Blaheta, D. (2002) “Handling noisy training and testing data”, Proc. 7th EMNLP, Philadelphia.
Brants, T. (2000) “Inter-annotator agreement for a German newspaper corpus”. Proc. LREC-2000, Athens.
Dickinson, M. and W.D. Meurers (2003) “Detecting errors in part-of-speech annotation”. Proc. 11th
EACL, Budapest.
Lin, D. (2003) “Dependency-based evaluation of Minipar”. In A. Abeillé, ed., Treebanks, Kluwer, pp.
317-29.
Sampson, G.R. (1995) English for the Computer. Clarendon Press (Oxford University Press).

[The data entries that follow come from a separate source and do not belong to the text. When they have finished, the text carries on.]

(** C2 as amended, at the same state. *)
Lemma updategeom_fewer_outputs_witness :
  exists Mf,
    mn Demo.twin_desk !! 0%nat = Some Mf
    /\ moved Demo.twin_desk [1%nat] = [5; 6]%nat
    /\ exists s' d,
         updategeom Demo.cfg 8 Demo.twin_desk (Some [Demo.screen0]) = Some (s', d)
         /\ mons s' = 0%nat :: []
         /\ (forall m, m ∈ [1%nat] -> mn s' !! m = None)
         /\ mn s' !! 0%nat
            = Some (Monitor.set_stack
                      (Monitor.set_clients Mf
                         (moved Demo.twin_desk [1%nat] ++ Monitor.clients Mf))
                      (moved Demo.twin_desk [1%nat] ++ Monitor.stack Mf))
         /\ (forall m c, m ∈ [1%nat] -> c ∈ clients_of Demo.twin_desk m ->
               exists C, cl Demo.twin_desk !! c = Some C
                         /\ cl s' !! c = Some (Client.set_mon C 0%nat))
         /\ (forall k, k ∉ moved Demo.twin_desk [1%nat] ->
               cl s' !! k = cl Demo.twin_desk !! k)
         /\ (forall k, is_Some (cl s' !! k) <-> is_Some (cl Demo.twin_desk !! k)).
Proof.
  eexists. split; [vm_compute; reflexivity|]. split; [by_eval|].
  eapply (updategeom_fewer_outputs Demo.cfg 8 Demo.twin_desk [Demo.screen0]
            0%nat [] [1%nat]).
  - split.
    + vm_compute. compute_done.
    + intros m Hm. vm_compute in Hm.
      in_list Hm; eexists; (split; [vm_compute; reflexivity|]);
        (split;
         [ vm_compute; by left
         | vm_compute; compute_done
         | vm_compute; compute_done
         | intros c Hc; vm_compute in Hc; in_list Hc; in_eval
         | intros t Ht; vm_compute in Ht; in_list Ht; eexists; split; by_eval ]).
  - by_eval.
  - discriminate.
  - by_eval.
  - intros m Hm. in_list Hm. vm_compute. lia.
  - vm_compute. reflexivity.
Defined.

Sampson, G.R. (2000) “A proposal for improving the measurement of parse accuracy”, International J. of
Corpus Linguistics 5.53-68.
Sampson, G.R. and Anna Babarczy (2003) “A test of the leaf-ancestor metric for parse accuracy”, J. of
Natural Language Engineering 9.365-80.
Voutilainen, A. (1999) “An experiment on the upper bound of interjudge agreement: the case of tagging”.
Proc. 9th Conference of EACL, Bergen, pp. 204-8.